Le film affirme être adapté de l'expérience réelle de l'actrice principale Triệu Tiêu Hoằng, racontant l'histoire d'une femme qui, pour avoir résisté à la violence domestique, a accidentellement tué son mari puis est allée en prison. Après 10 ans de prison, elle sort de prison, devient indépendante, reçoit le pardon de sa belle-mère et répaisse ses sentiments avec son fils.
En septembre 2025, le film a été projeté au 73e Festival international du film de San Sebastián, aidant Triệu Tiêu Hoằng à remporter le prix "Coquille d'or" de la meilleure actrice principale.
Le fait qu'un visage inconnu devienne une "Miss Photogénique" internationale était autrefois la fierté du cinéma chinois. Mais récemment, de nombreux spectateurs ont découvert que le film présentait des signes de violations et de fraudes dans le processus de tournage ainsi que dans la promotion.
En fait, la peine officielle prononcée contre Triệu Tiêu Hoằng ne prouve pas qu'elle a été victime de violence domestique pendant de nombreuses années, ce qui a conduit à l'homicide involontaire de son mari comme l'a présenté l'équipe de tournage.
Selon une décision pénale du tribunal populaire intermédiaire de la ville de Xi'an, province du Shaanxi (Chine), Triệu Tiêu Hoằng s'est disputée avec son mari Trương Bột en 2009 à cause de petites affaires de la vie quotidienne.
Ensuite, elle a pris l'initiative d'utiliser un couteau à fruits pour poignarder violemment la poitrine de son mari, provoquant la rupture de l'aorte et la mort. Le tribunal a condamné Zhao Xiaohuang à 15 ans de prison et l'a privée de ses droits politiques pendant 5 ans.
Le public estime que l'équipe de tournage a déformé la décision du tribunal, induisant le public en erreur.

Ce qui est encore plus illogique réside dans le statut d'acteur.
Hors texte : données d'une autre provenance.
(** * pyspeckit: the generic [SpectralModel] wrapper

    A shallow embedding of [pyspeckit/spectrum/models/model.py] (Python 2,
    numpy) and the properties of its parameter-descriptor builder, its
    multi-peak composer, its fit driver and its result accessors.

    Conventions of the embedding:
    - a Python object held in a keyword argument is a [pyval];
    - a numpy array of samples is a [list float] of binary64 numbers, taken
      from the Standard Library's [spec_float] with precision 53 and
      exponent bound 1024;
    - the keyword mapping of a call ([**kwargs]) is a [gmap string pyval];
    - a raised exception is the [Err] branch of [result];
    - the instance ([self]) is the record [SpectralModel]; an attribute
      that has never been assigned is [None], so that [hasattr] and
      [AttributeError] can be told apart from an attribute holding Python's
      [None] (which is [Some VNone]);
    - the arrays the caller passes to the fit driver live in a [Heap] and
      are passed by location, because the driver writes into them.

    Embedded: [__init__], [_make_parinfo], [n_modelfunc], [mpfitfun],
    [fitter], [slope], [annotations] and [integral].  The solver, the model
    function, the axis object and the formatting of a label are external
    and enter as parameters. *)

From Stdlib Require Import ZArith List String Ascii Bool Lia.
From Stdlib Require Import Floats.SpecFloat DecimalString.
From stdpp Require Import gmap strings list fin_maps.

Set Warnings "-register-all".

Open Scope string_scope.
Open Scope Z_scope.

(* ===================================================================== *)
(** ** Exceptions and the error monad *)
(* ===================================================================== *)

(** The exceptions the module can raise.  [ValueError] and [Exception]
    carry the message the source gives them; the others are raised by the
    interpreter or by numpy.  [AttributeError] names the missing attribute.
    [Raised] is an exception coming out of an external collaborator (the
    model function, the axis object, the solver). *)
Inductive exn : Type :=
| ValueError (msg : string)
| Exception (msg : string)
| TypeError
| IndexError
| AttributeError (attr : string)
| ZeroDivisionError
| Raised (what : string).

Inductive result (A : Type) : Type :=
| OK (a : A)
| Err (e : exn).
Arguments OK {A} a.
Arguments Err {A} e.

Definition bind {A B : Type} (r : result A) (k : A -> result B) : result B :=
  match r with
  | OK a => k a
  | Err e => Err e
  end.

Declare Scope py_scope.
Delimit Scope py_scope with py.
Notation "x <- c ;; k" := (bind c (fun x => k))
  (at level 100, c at next level, right associativity) : py_scope.
Open Scope py_scope.

Definition is_ok {A : Type} (r : result A) : bool :=
  match r with OK _ => true | Err _ => false end.

(** Evaluate [f] on every element, left to right, stopping at the first
    exception: a list comprehension or a list of calls. *)
Fixpoint mapM {A B : Type} (f : A -> result B) (l : list A) : result (list B) :=
  match l with
  | [] => OK []
  | a :: t => b <- f a ;; bs <- mapM f t ;; OK (b :: bs)
  end.

(* ===================================================================== *)
(** ** binary64 numbers and one-dimensional numpy arrays *)
(* ===================================================================== *)

Definition float : Type := spec_float.

Definition f64_prec : Z := 53.
Definition f64_emax : Z := 1024.

Definition f64_add : float -> float -> float := SFadd f64_prec f64_emax.
Definition f64_sub : float -> float -> float := SFsub f64_prec f64_emax.
Definition f64_mul : float -> float -> float := SFmul f64_prec f64_emax.
Definition f64_div : float -> float -> float := SFdiv f64_prec f64_emax.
Pendant le tournage du film en 2019, Triệu Tiêu Hoằng purgeait toujours une peine de prison (durée effective de la peine jusqu'en juin 2020), et a également été privée de son droit de citoyenneté jusqu'en 2023.
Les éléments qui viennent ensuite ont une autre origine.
(** * Local PDF retrieval (RAGSystem, rag_utils.py): model and properties

    The development follows [src/rag_utils.py].  Python values are modelled
    as the code uses them: [int] as [Z], [str] as [string] (a sequence of
    code points below 256), lists as [list], the chunk dictionaries as
    heap-allocated records reached through references, and exceptions as an
    error result.  Distances and relevance scores are exact rationals
    ([Q]): rounding of the machine floats is not part of the model. *)

From Stdlib Require Import ZArith QArith Lqa String Ascii List Lia Bool Sorted.
From Stdlib Require Import DecimalString Permutation.
From stdpp Require Import base list.
Import ListNotations.

Local Open Scope Z_scope.

(** ** Python results: a value or a raised exception *)

Module Py.

Inductive exn : Set :=
| ValueError
| IndexError
| AssertionError
| AttributeError
| SystemError.

Inductive result (A : Type) : Type :=
| Ok (a : A)
| Raise (e : exn).

Arguments Ok {A} a.
Arguments Raise {A} e.

Definition bind {A B} (m : result A) (k : A -> result B) : result B :=
  match m with
  | Ok a => k a
  | Raise e => Raise e
  end.

(** Number of items of [range(start, stop, step)] for a step other than
    zero. *)
Definition range_length (start stop step : Z) : Z :=
  if 0 <? step then
    if start <? stop then (stop - start - 1) / step + 1 else 0
  else
    if stop <? start then (start - stop - 1) / (- step) + 1 else 0.

(** [range(start, stop, step)]: a zero step raises [ValueError]; otherwise
    the arithmetic progression from [start] that stays strictly before
    [stop] (after it, for a negative step). *)
Definition range (start stop step : Z) : result (list Z) :=
  if step =? 0 then Raise ValueError
  else
    Ok (map (fun k => start + Z.of_nat k * step)
            (seq 0 (Z.to_nat (range_length start stop step)))).

(** A slice bound as [l[i:j]] reads it: a negative bound counts from the
    end, and every bound is clamped to [0 .. len l]. *)
Definition clamp (n x : Z) : Z :=
  if x <? 0 then Z.max 0 (x + n) else Z.min x n.

(** [l[i:j]] *)
Definition slice {A} (l : list A) (i j : Z) : list A :=
  let n := Z.of_nat (length l) in
  let lo := clamp n i in
  let hi := clamp n j in
  take (Z.to_nat (hi - lo)) (drop (Z.to_nat lo) l).

(** [l[i]]: a negative index counts from the end; out of range raises
    [IndexError]. *)
Definition getitem {A} (l : list A) (i : Z) : result A :=
  let n := Z.of_nat (length l) in
  let i' := if i <? 0 then i + n else i in
  if i' <? 0 then Raise IndexError
  else match l !! Z.to_nat i' with
       | Some x => Ok x
       | None => Raise IndexError
       end.

(** [enumerate(l)] *)
Definition enumerate {A} (l : list A) : list (Z * A) :=
  imap (fun i x => (Z.of_nat i, x)) l.

(** A loop whose body may raise: the first exception ends it. *)
Fixpoint for_each {A B} (body : B -> A -> result B) (l : list A) (acc : B)
    : result B :=
  match l with
  | [] => Ok acc
  | x :: rest =>
      match body acc x with
      | Ok acc' => for_each body rest acc'
      | Raise e => Raise e
      end
  end.

(** [c.isspace()] on the code points below 256: TAB..CR, FS..US, SPACE,
    NEL and NBSP. *)
Definition isspace (c : ascii) : bool :=
  let n := N_of_ascii c in
  ((9 <=? n) && (n <=? 13) || (28 <=? n) && (n <=? 32)
   || (n =? 133) || (n =? 160))%N.

(** [len(s)] *)
Definition len (s : string) : Z := Z.of_nat (String.length s).

(** [s.split()]: maximal runs of non-whitespace characters, in order.
    [word] is the run read so far. *)
Fixpoint split_from (word : string) (s : string) : list string :=
  match s with
  | EmptyString =>
      match word with EmptyString => [] | _ => [word] end
  | String c rest =>
      if isspace c then
        match word with
        | EmptyString => split_from EmptyString rest
        | _ => word :: split_from EmptyString rest
        end
      else split_from (String.append word (String c EmptyString)) rest
  end.

Definition split (s : string) : list string := split_from EmptyString s.

(** [sep.join(ws)] *)
Definition join (sep : string) (ws : list string) : string :=
  String.concat sep ws.

Fixpoint lstrip (s : string) : string :=
  match s with
  | EmptyString => EmptyString
  | String c rest => if isspace c then lstrip rest else s
  end.

Fixpoint rstrip (s : string) : string :=
  match s with
  | EmptyString => EmptyString
  | String c rest =>
      match rstrip rest with
      | EmptyString => if isspace c then EmptyString else String c EmptyString
      | kept => String c kept
      end
  end.

(** [s.strip()] *)
Definition strip (s : string) : string := rstrip (lstrip s).

End Py.

Import Py.

Notation "'let*' x ':=' m 'in' k" := (Py.bind m (fun x => k))
  (at level 10, x pattern, m at level 100, k at level 200).

(** ** The chunker: [RAGSystem.chunk_text] *)

Definition DEFAULT_CHUNK_SIZE : Z := 500.
Definition DEFAULT_OVERLAP : Z := 50.
Definition MIN_CHUNK_CHARS : Z := 50.

(** One turn of the loop body of [chunk_text]: the window of [chunk_size]
    words at offset [i], joined by single spaces, is kept when its stripped
    length exceeds 50. *)
Definition chunk_step (words : list string) (chunk_size : Z)
    (chunks : list string) (i : Z) : list string :=
  let chunk := join " " (slice words i (i + chunk_size)) in
  if MIN_CHUNK_CHARS <? len (strip chunk) then chunks ++ [chunk] else chunks.

Definition chunk_text (text : string) (chunk_size overlap : Z)
    : result (list string) :=
  let words := split text in
  let* offsets := range 0 (Z.of_nat (length words)) (chunk_size - overlap) in
  Ok (fold_left (chunk_step words chunk_size) offsets []).

(** ** The vector index: [faiss.IndexFlatL2]

    The index is the faiss library's flat L2 index, which is not part of
    the repository.  It is modelled from the library's documented
    behaviour: [add] appends the vectors in order; [search] returns, for
    one query, exactly [k] (distance, label) pairs in ascending order of
    squared Euclidean distance, and when fewer than [k] vectors are stored
    the missing places carry label [-1] and distance [FLT_MAX]; the Python
    wrapper asserts [k > 0].  Equal distances are listed by position. *)

Module faiss.

Abbreviation vector := (list Q).

Definition FLT_MAX : Q := 340282346638528859811704183484516925440 # 1.

(** Squared L2 distance of two vectors of the dimension of the index. *)
Fixpoint fvec_L2sqr (x y : vector) : Q :=
  match x, y with
  | a :: x', b :: y' => ((a - b) * (a - b) + fvec_L2sqr x' y')%Q
  | _, _ => 0%Q
  end.

Definition Qlt_bool (a b : Q) : bool := negb (Qle_bool b a).

Fixpoint insert_hit (x : Q * Z) (l : list (Q * Z)) : list (Q * Z) :=
  match l with
  | [] => [x]
  | y :: l' =>
      if Qlt_bool (fst y) (fst x) then y :: insert_hit x l' else x :: l
  end.

Definition sort_hits (l : list (Q * Z)) : list (Q * Z) :=
  foldr insert_hit [] l.

Abbreviation IndexFlatL2 := (list vector).

Definition ntotal (xb : IndexFlatL2) : Z := Z.of_nat (length xb).

Definition add (xb : IndexFlatL2) (vs : list vector) : IndexFlatL2 := xb ++ vs.

(** [D, I = index.search(x, k)] for a single query [x]: the rows [D[0]]
    and [I[0]]. *)
Definition search (xb : IndexFlatL2) (x : vector) (k : Z)
    : result (list Q * list Z) :=
  if k <=? 0 then Raise AssertionError
  else
    let hits := imap (fun i v => (fvec_L2sqr x v, Z.of_nat i)) xb in
    let best := take (Z.to_nat k) (sort_hits hits) in
    let row := best ++ replicate (Z.to_nat k - length best)%nat (FLT_MAX, -1) in
    Ok (map fst row, map snd row).

End faiss.

(** ** Records of the retrieval service *)

(** The chunk dictionary: keys [text], [filename], [page_num], [chunk_idx],
    and, on search results, [relevance_score]. *)
Record ChunkData : Type := {
  text : string;
  filename : string;
  page_num : Z;
  chunk_idx : Z;
  relevance_score : option Q
}.

(** The page dictionary built by [extract_text_from_pdf]. *)
Module Page.
Record t : Type := {
  text : string;
  page_num : Z;
  filename : string
}.
End Page.

(** The manifest dictionary written to [metadata.json]. *)
Record Metadata : Type := {
  num_pdfs : Z;
  num_chunks : Z;
  pdf_files : list string;
  chunk_size : Z;
  embedding_model : string
}.

(** The outcome dictionary of [index_pdfs]. *)
Inductive IndexReport : Type :=
| Failure (message : string)
| Success (metadata : Metadata).

(** Chunk dictionaries are mutable objects: they live in a store and are
    reached through references.  A reference of a running program always
    points at an object; [deref] of any other one is an interpreter
    error. *)
Abbreviation loc := nat.
Abbreviation heap := (list ChunkData).

Definition alloc (h : heap) (c : ChunkData) : loc * heap :=
  (length h, h ++ [c]).

Definition deref (h : heap) (l : loc) : result ChunkData :=
  match h !! l with
  | Some c => Ok c
  | None => Raise SystemError
  end.

(** [d['relevance_score'] = score] on the object at [l]. *)
Definition set_relevance_score (score : Q) (c : ChunkData) : ChunkData :=
  {| text := text c; filename := filename c; page_num := page_num c;
     chunk_idx := chunk_idx c; relevance_score := Some score |}.

Definition store_relevance_score (h : heap) (l : loc) (score : Q) : heap :=
  match h !! l with
  | Some c => <[l := set_relevance_score score c]> h
  | None => h
  end.

(** A file of the database folder: absent, present but not loadable, or
    holding a value. *)
Inductive file (A : Type) : Type :=
| Missing
| Unreadable
| Stored (a : A).

Arguments Missing {A}.
Arguments Unreadable {A}.
Arguments Stored {A} a.

(** [faiss_index.bin], [chunks.pkl] and [metadata.json]. *)
Record Disk : Type := {
  index_path : file faiss.IndexFlatL2;
  chunks_path : file (list ChunkData);
  metadata_path : file Metadata
}.

(** A file that [glob("*.pdf")] found: its name and, when the reader can
    parse it, the extracted text of its pages in order. *)
Record PdfFile : Type := {
  name : string;
  page_texts : option (list string)
}.

(** The attributes [index], [chunks] and [metadata] of a [RAGSystem];
    [metadata] is [None] while it is the empty dictionary. *)
Record RAGSystem : Type := {
  index : option faiss.IndexFlatL2;
  chunks : list loc;
  metadata : option Metadata
}.

(** The service together with the object store, the database folder and
    the PDF files that [pdf_folder.glob("*.pdf")] lists. *)
Record World : Type := {
  self : RAGSystem;
  objects : heap;
  disk : Disk;
  pdf_folder : list PdfFile
}.

(** [RAGSystem.__init__] *)
Definition init : RAGSystem :=
  {| index := None; chunks := []; metadata := None |}.

Definition EMBEDDING_MODEL : string := "all-MiniLM-L6-v2".

(** The distance-to-similarity conversion of [search]. *)
Definition relevance (distance : Q) : Q := (1 / (1 + distance))%Q.

(** ** The operations of [RAGSystem] *)

(** [extract_text_from_pdf]: the pages whose text is not blank, numbered
    from 1; a file the reader cannot parse gives no page. *)
Definition extract_text_from_pdf (pdf_path : PdfFile) : list Page.t :=
  match page_texts pdf_path with
  | None => []
  | Some texts =>
      omap (fun it : Z * string =>
              let (i, text) := it in
              match strip text with
              | EmptyString => None
              | _ => Some {| Page.text := text; Page.page_num := i + 1;
                             Page.filename := name pdf_path |}
              end)
           (enumerate texts)
  end.

Section Service.

(** The sentence-embedding model: [self.model.encode]. *)
Variable encode : string -> faiss.vector.

(** The accumulators [all_chunks] and [all_embeddings] of [index_pdfs],
    with the object store. *)
Definition Acc : Type := (list loc * list faiss.vector * heap)%type.

(** Body of the loop over [enumerate(chunks)]. *)
Definition add_chunk (page_data : Page.t) (acc : Acc) (it : Z * string) : Acc :=
  let '(all_chunks, all_embeddings, h) := acc in
  let (idx, chunk) := it in
  let (chunk_data, h') :=
    alloc h {| text := chunk; filename := Page.filename page_data;
               page_num := Page.page_num page_data; chunk_idx := idx;
               relevance_score := None |} in
  (all_chunks ++ [chunk_data], all_embeddings ++ [encode chunk], h').

(** Body of the loop over [pages]; [chunk_text] is called with its default
    overlap. *)
Definition index_page (size : Z) (acc : Acc) (page_data : Page.t)
    : result Acc :=
  let* page_chunks := chunk_text (Page.text page_data) size DEFAULT_OVERLAP in
  Ok (fold_left (add_chunk page_data) (enumerate page_chunks) acc).

(** Body of the loop over [pdf_files]. *)
Definition index_pdf (size : Z) (acc : Acc) (pdf_path : PdfFile) : result Acc :=
  for_each (index_page size) (extract_text_from_pdf pdf_path) acc.

(** [pickle.dump(self.chunks, f)]: the dictionaries behind the references. *)
Definition pickled (h : heap) (refs : list loc) : list ChunkData :=
  omap (fun l => h !! l) refs.

(** [index_pdfs].  An exception leaves the service and the database folder
    as they were (the dictionaries built so far are unreachable). *)
Definition index_pdfs (w : World) (size : Z) : result IndexReport * World :=
  match pdf_folder w with
  | [] => (Ok (Failure "No PDFs found"), w)
  | pdfs =>
      match for_each (index_pdf size) pdfs ([], [], objects w) with
      | Raise e => (Raise e, w)
      | Ok ([], _, h) =>
          (Ok (Failure "No text extracted"),
           {| self := self w; objects := h; disk := disk w;
              pdf_folder := pdf_folder w |})
      | Ok (all_chunks, all_embeddings, h) =>
          let idx := faiss.add [] all_embeddings in
          let meta :=
            {| num_pdfs := Z.of_nat (length pdfs);
               num_chunks := Z.of_nat (length all_chunks);
               pdf_files := map name pdfs;
               chunk_size := size;
               embedding_model := EMBEDDING_MODEL |} in
          (Ok (Success meta),
           {| self := {| index := Some idx; chunks := all_chunks;
                         metadata := Some meta |};
              objects := h;
              disk := {| index_path := Stored idx;
                         chunks_path := Stored (pickled h all_chunks);
                         metadata_path := Stored meta |};
              pdf_folder := pdf_folder w |})
      end
  end.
Selon la loi chinoise, les personnes privées de leur citoyenneté n'ont pas le droit de participer à des rôles d'acteur dans des œuvres cinématographiques et télévisées.
De plus, pour être autorisé à entrer en prison pour des entretiens et des tournages, le réalisateur a pris le nom de tournage d'un "documentaire éducatif sur la rééducation en prison", mais a en fait secrètement tourné un long métrage commercial.
Cet acte est considéré comme une violation grave de la disposition de la « loi sur les prisons » selon laquelle « les activités pénitentiaires ne sont pas destinées à des fins commerciales lucratives ».
Sans compter que "La Mère de la prison" a commencé à être tourné en 2019, mais n'a été enregistré qu'en 2021, en violation de la procédure de pré-audit obligatoire conformément à la "Loi chinoise sur la promotion de l'industrie cinématographique".
Toujours le 20 mai, le producteur Uông Hàm a publié une déclaration d'excuses, reconnaissant qu'il avait signé pour participer au projet parce qu'il "n'avait pas suffisamment enquêté", et a annoncé qu'il avait mis fin à sa coopération avec l'équipe de tournage et a demandé à retirer son nom de l'œuvre.
La veille, le compte de réseau social de Triệu Tiêu Hoằng affichait une notification: "En raison d'une violation de la loi ou des conventions de la communauté Weibo, ce compte est interdit de surveillance".
La page personnelle sur la plateforme de courtes vidéos de Triệu Tiêu Hoằng affiche également une notification: "Cette personne est interdite de publier du contenu".